====== Data supplied ======
(* ===== verification/CompileSample.v ===== *)
(** Clauses compiled in full: the inputs at which the theorems of
    SchemaPick.v, CoreReloc.v, AggDecl.v and LinuxCompileOk.v apply, and what
    concrete clauses show of the pipeline where it does not do what the D
    source asks for. *)

From Stdlib Require Import Strings.String.
From stdpp Require Import gmap.
From S2P Require Import Utf8 Emit Bpf Verify CodeFrag Schema HostDof LowerState LowerAction LowerAgg LowerProg.
From S2P Require Import LowerOk FieldReloc Bfr7 SchemaPick CoreReloc Text AggDecl LinuxCompile LinuxCompileOk.
From S2P Require Import LowerSample Prelude.

Local Open Scope Z_scope.
Local Open Scope list_scope.

Module Clauses.

Definition count_clause : Clause :=
  {| cl_target := str "do_sys_openat2"; cl_body := str "@n[execname] = count();";
     cl_parsed := Sample.clause; cl_markers := []; cl_probe_type := 6; cl_uprobe := None;
     cl_period_ns := None |}.

Definition trace_clause : Clause :=
  {| cl_target := str "vfs_read"; cl_body := str "trace(walltimestamp);";
     cl_parsed := Sample.tracing; cl_markers := []; cl_probe_type := 6; cl_uprobe := None;
     cl_period_ns := None |}.

Lemma clauses_ok : Forall clause_ok [count_clause; trace_clause].
Proof.
  constructor; [|constructor; [|constructor]]; split_and!;
    [apply Sample.clause_wf|apply Sample.clause_dif_ok|by vm_compute|by vm_compute
    |apply Sample.tracing_wf|apply Sample.tracing_dif_ok|by vm_compute|by vm_compute].
Qed.

Lemma clauses_room : room (total_weight [count_clause; trace_clause]) initial_counters.
Proof. unfold room. vm_compute. repeat split; discriminate. Qed.

(** An action of a kind, for the fan-out. *)
Definition act (kind arg : Z) : Action :=
  {| HostDof.difo := 1; act_strtab := U32_MAX; act_kind := kind; ntuple := 0; HostDof.arg := arg;
     act_uarg := 0 |}.

Definition lead : list Action := [act DTRACEACT_DIFEXPR 0].
Definition chains : list (list Action) :=
  [ [act DTRACEACT_DIFEXPR 0; act DTRACEACT_DIFEXPR 0; act DTRACEAGG_COUNT 0];
    [act DTRACEACT_DIFEXPR 0; act DTRACEAGG_SUM 0] ].
Definition trail : list Action := [act DTRACEACT_USTACK 0; act DTRACEACT_LIBACT DT_ACT_CLEAR].

Definition keyed_decl : AggDecl :=
  {| aggid := 1; agg_name := str "a"; agg_kind := Count; n_keys := 1 |}.

Lemma sample_shape : clause_shape lead chains trail [keyed_decl].
Proof.
  split.
  - by repeat constructor.
  - unfold chains. repeat constructor;
      [exists [act DTRACEACT_DIFEXPR 0; act DTRACEACT_DIFEXPR 0], (act DTRACEAGG_COUNT 0)
      |exists [act DTRACEACT_DIFEXPR 0], (act DTRACEAGG_SUM 0)];
      (split; [done|split; [by repeat constructor|done]]).
  - by repeat constructor.
  - by eexists _, _, _, _.
  - done.
Qed.

(** A program with a CO-RE constant: r1 is the offset of a field. *)
Definition core_marker : CoreOffsetofMarker :=
  {| sentinel := core_offsetof_sentinel 0; mk_struct_name := str "task_struct";
     mk_field_name := str "comm"; fallback_offset := 0x5c0 |}.

Definition core_program : bytes :=
  bpf_insn 0x18 1 0 0 (core_offsetof_sentinel 0) ++
  bpf_insn 0 0 0 0 CORE_OFFSETOF_SENTINEL_HI ++ bpf_mov64_imm 0 0 ++ bpf_exit.
End Clauses.

Import Clauses.

(** ** Witnesses *)

Lemma pick_fits_witness :
  match pick_schema_for_action (E:=Empty_set) Sample.tracing 0 with
  | Ret sch => schema_fits sch
  | Throw _ => True
  | Panic => False
  end /\ pick_schema_for_action (E:=Empty_set) Sample.tracing 0 = Ret default_trace.
Proof.
  split; [|vm_compute; reflexivity].
  apply (pick_fits Sample.tracing 0); [apply Sample.tracing_wf|by vm_compute].
Defined.

Lemma pick_serves_witness :
  exists idx,
    (DTRACEACT_DIFEXPR = DTRACEACT_PRINTF -> execname_indices (E:=Empty_set) Sample.tracing 0
       [act DTRACEACT_DIFEXPR 0] = Ret idx) /\
    has_slots default_trace DTRACEACT_DIFEXPR 1 idx.
Proof.
  destruct (pick_serves (E:=Empty_set) Sample.tracing 0
    {| probes := U32_MAX; HostDof.pred := 1; HostDof.actions := 4; ecb_uarg := 0 |}
    [{| HostDof.difo := 5; act_strtab := U32_MAX; act_kind := DTRACEACT_DIFEXPR; ntuple := 0;
        HostDof.arg := 0; act_uarg := 0 |}]
    {| HostDof.difo := 5; act_strtab := U32_MAX; act_kind := DTRACEACT_DIFEXPR; ntuple := 0;
       HostDof.arg := 0; act_uarg := 0 |} default_trace) as (idx & _ & H);
    [vm_compute; reflexivity..|].
  exists idx. split; [discriminate|exact H].
Defined.

Lemma materialize_resolves_witness :
  exists p' rs, materialize_field_relocs (E:=Empty_set) [core_marker] core_program = Ret (p', rs) /\
    verify p' = Ret tt /\ rs = [field_reloc_at 0 core_marker].
Proof.
  destruct (materialize_resolves (E:=Empty_set) [core_marker] core_program)
    as (p' & rs & H1 & H2 & H3 & _).
  - constructor; [split; vm_compute; congruence|constructor].
  - vm_compute. reflexivity.
  - exists p', rs. split_and!; [exact H1|exact H3|].
    apply (f_equal snd) in H2. cbn [snd] in H2. rewrite H2. vm_compute. reflexivity.
Defined.

Lemma strip_sound_witness :
  exists out, strip_comments_and_strings (E:=Empty_set) (str "/* @x */ @a = count();") = Ret out /\
    utf8_valid out = true /\ out = str "         @a = count();".
Proof.
  destruct (strip_sound (E:=Empty_set) (str "/* @x */ @a = count();") eq_refl) as (out & H1 & H2 & _).
  exists out. split_and!; [exact H1|exact H2|].
  assert (E : strip_comments_and_strings (E:=Empty_set) (str "/* @x */ @a = count();") =
    Ret (str "         @a = count();")) by (vm_compute; reflexivity).
  rewrite E in H1. by injection H1.
Defined.

Lemma discover_sound_witness :
  exists decls, discover_aggs (E:=Empty_set) (str "@a = count();") = Ret decls /\ decls_wf decls.
Proof.
  destruct (discover_sound (E:=Empty_set) (str "@a = count();") eq_refl) as (decls & H1 & H2 & _).
  exists decls. by split.
Defined.

Lemma discover_round_trip_witness :
  discover_aggs (E:=Empty_set)
    (render {| src_name := str "lat"; src_keys := [str "pid"; str "execname"]; src_kind := Quantize |}
     ++ render {| src_name := str "n"; src_keys := []; src_kind := Count |})
  = Ret [ {| aggid := 1; agg_name := str "lat"; agg_kind := Quantize; n_keys := 2 |};
          {| aggid := 2; agg_name := str "n"; agg_kind := Count; n_keys := 0 |} ].
Proof.
  pose proof (discover_round_trip (E:=Empty_set)
    [ {| src_name := str "lat"; src_keys := [str "pid"; str "execname"]; src_kind := Quantize |};
      {| src_name := str "n"; src_keys := []; src_kind := Count |} ]) as H.
  cbn [map concat] in H. rewrite app_nil_r in H. apply H.
  - repeat constructor; try discriminate.
  - repeat constructor; [|apply not_elem_of_nil].
    intros [E|[]%not_elem_of_nil]%elem_of_cons. discriminate E.
Defined.

Lemma compile_sound_witness :
  match compile_clauses [count_clause; trace_clause] initial_counters with
  | Ret (progs, c') =>
      Forall shippable progs /\ (2 <= length progs)%nat /\
      c_next_probe_id c' = c_next_probe_id initial_counters + Z.of_nat (length progs)
  | Throw (LoweringFailed _ _) => True
  | Throw (PreFlightFailed _ _) => exists cl, cl ∈ [count_clause; trace_clause] /\ too_large cl
  | Panic => False
  end /\
  match compile_clauses [count_clause; trace_clause] initial_counters with
  | Ret (progs, _) => length progs = 2%nat
  | _ => False
  end.
Proof.
  split; [|vm_compute; reflexivity].
  apply (compile_sound [count_clause; trace_clause] initial_counters clauses_ok clauses_room).
Defined.

Lemma maps_agree_witness :
  exists progs c', compile_clauses [count_clause; trace_clause] initial_counters = Ret (progs, c') /\
    forall p q m n, p ∈ progs -> q ∈ progs -> m ∈ lp_maps p -> n ∈ lp_maps q ->
      fake_fd m = fake_fd n -> m = n.
Proof.
  assert (Hb : match compile_clauses [count_clause; trace_clause] initial_counters with
    | Ret (_, c') => c_next_agg_fd c' <=? 300 | _ => false end = true) by (vm_compute; reflexivity).
  destruct (compile_clauses [count_clause; trace_clause] initial_counters) as [[progs c']|e|] eqn:Ec;
    [|discriminate Hb..].
  exists progs, c'. split; [reflexivity|].
  apply (maps_agree [count_clause; trace_clause] progs c' clauses_ok clauses_room Ec).
  unfold LowerState.TLS_MAP_FAKE_FD. lia.
Defined.

Lemma fan_out_exact_witness :
  let '(first_cs, extras) := fan_out (Some (lead ++ concat chains ++ trail)) [keyed_decl] true 200 in
  first_cs = Some 1%nat /\
  extras = [ExtraAction 0; ExtraAggChain 4; ExtraAction 6; ExtraClearAgg 200] /\
  forall i, ExtraAction i ∈ extras ->
    (i < 1)%nat \/ (6 <= i)%nat.
Proof.
  pose proof (fan_out_exact lead chains trail [keyed_decl] 200 sample_shape) as H. cbv zeta in H.
  assert (E : fan_out (Some (lead ++ concat chains ++ trail)) [keyed_decl] true 200 =
    (Some 1%nat, [ExtraAction 0; ExtraAggChain 4; ExtraAction 6; ExtraClearAgg 200])) by reflexivity.
  rewrite E in *. destruct H as (_ & H & _). split_and!; [done|done|].
  intros i Hi. apply H in Hi as [[Hi _]|[Hi _]]; [left|right]; exact Hi.
Defined.

Lemma plain_fan_out_witness :
  (fan_out (Some [act DTRACEACT_DIFEXPR 0; act DTRACEACT_USTACK 0; act DTRACEACT_LIBACT 0]) [] false 200).2
    = [ExtraAction 1] /\
  NoDup (fan_out (Some [act DTRACEACT_DIFEXPR 0; act DTRACEACT_USTACK 0; act DTRACEACT_LIBACT 0]) [] false 200).2.
Proof.
  split; [reflexivity|].
  apply (plain_fan_out [act DTRACEACT_DIFEXPR 0; act DTRACEACT_USTACK 0; act DTRACEACT_LIBACT 0] [] 200).
  reflexivity.
Defined.

(** ** Findings *)

(** [printf("x"); @a = count();]: the main program is the aggregation's, no
    other program is made, and the format is never printed. *)
Lemma printf_beside_aggregation_dropped decls fd :
  fan_out (Some [act DTRACEACT_PRINTF 0; act DTRACEACT_DIFEXPR 0; act DTRACEAGG_COUNT 0]) decls true fd
  = (None, []).
Proof. reflexivity. Qed.

(** [@a[k] = count(); trace(x); @b = count();]: the trace between the two
    aggregations is no program's action; the second chain starts at it. *)
Lemma action_between_aggregations_swallowed :
  fan_out (Some [act DTRACEACT_DIFEXPR 0; act DTRACEACT_DIFEXPR 0; act DTRACEAGG_COUNT 0;
                 act DTRACEACT_DIFEXPR 0;
                 act DTRACEACT_DIFEXPR 0; act DTRACEAGG_COUNT 0]) [keyed_decl] true 200
  = (Some 0%nat, [ExtraAggChain 3]).
Proof. reflexivity. Qed.

(** A stack between two aggregations: same. *)
Lemma leading_stack_skipped :
  fan_out (Some [act DTRACEACT_USTACK 0; act DTRACEACT_DIFEXPR 0; act DTRACEACT_DIFEXPR 0;
                 act DTRACEAGG_COUNT 0]) [keyed_decl] true 200
  = (Some 1%nat, []).
Proof. reflexivity. Qed.

(** The commas of a call count as keys. *)
Lemma call_keys_overcounted :
  discover_aggs (E:=Empty_set) (str "@a[strjoin(execname, probefunc)] = count();")
  = Ret [{| aggid := 1; agg_name := str "a"; agg_kind := Count; n_keys := 2 |}].
Proof. reflexivity. Qed.

(** An aggregation without a name is not seen, and takes no id. *)
Lemma anonymous_aggregation_skipped :
  discover_aggs (E:=Empty_set) (str "@[pid] = count(); @b = sum(arg0);")
  = Ret [{| aggid := 1; agg_name := str "b"; agg_kind := Sum; n_keys := 0 |}].
Proof. reflexivity. Qed.

(** An at sign in a format is taken for an aggregation's name. *)
Lemma agg_name_from_format :
  extract_first_agg_name (str "printf(@tick); @lat = max(arg0);") = Some (str "tick") /\
  extract_first_agg_name (u8b 0x22 :: str "%@d" ++ u8b 0x22 :: str "; @lat = max(arg0);") = Some (str "d").
Proof. split; reflexivity. Qed.

(** The 101st aggregation is given the descriptor of the map of [self->]
    variables. *)
Lemma aggregation_takes_tls_descriptor :
  take_agg_fd (E:=Empty_set) true
    {| c_agg_base := 100; c_next_agg_fd := AGG_MAP_FAKE_FD + 100; c_next_probe_id := 101 |} =
  Ret (TLS_MAP_FAKE_FD,
       {| c_agg_base := 100; c_next_agg_fd := 301; c_next_probe_id := 101 |}).
Proof. reflexivity. Qed.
======
Write down again, exactly as given, only the lines above that fall from the line with "extras = [ExtraAction" to the line with "rewrite E in *.", inclusive.

  extras = [ExtraAction 0; ExtraAggChain 4; ExtraAction 6; ExtraClearAgg 200] /\
  forall i, ExtraAction i ∈ extras ->
    (i < 1)%nat \/ (6 <= i)%nat.
Proof.
  pose proof (fan_out_exact lead chains trail [keyed_decl] 200 sample_shape) as H. cbv zeta in H.
  assert (E : fan_out (Some (lead ++ concat chains ++ trail)) [keyed_decl] true 200 =
    (Some 1%nat, [ExtraAction 0; ExtraAggChain 4; ExtraAction 6; ExtraClearAgg 200])) by reflexivity.
  rewrite E in *. destruct H as (_ & H & _). split_and!; [done|done|].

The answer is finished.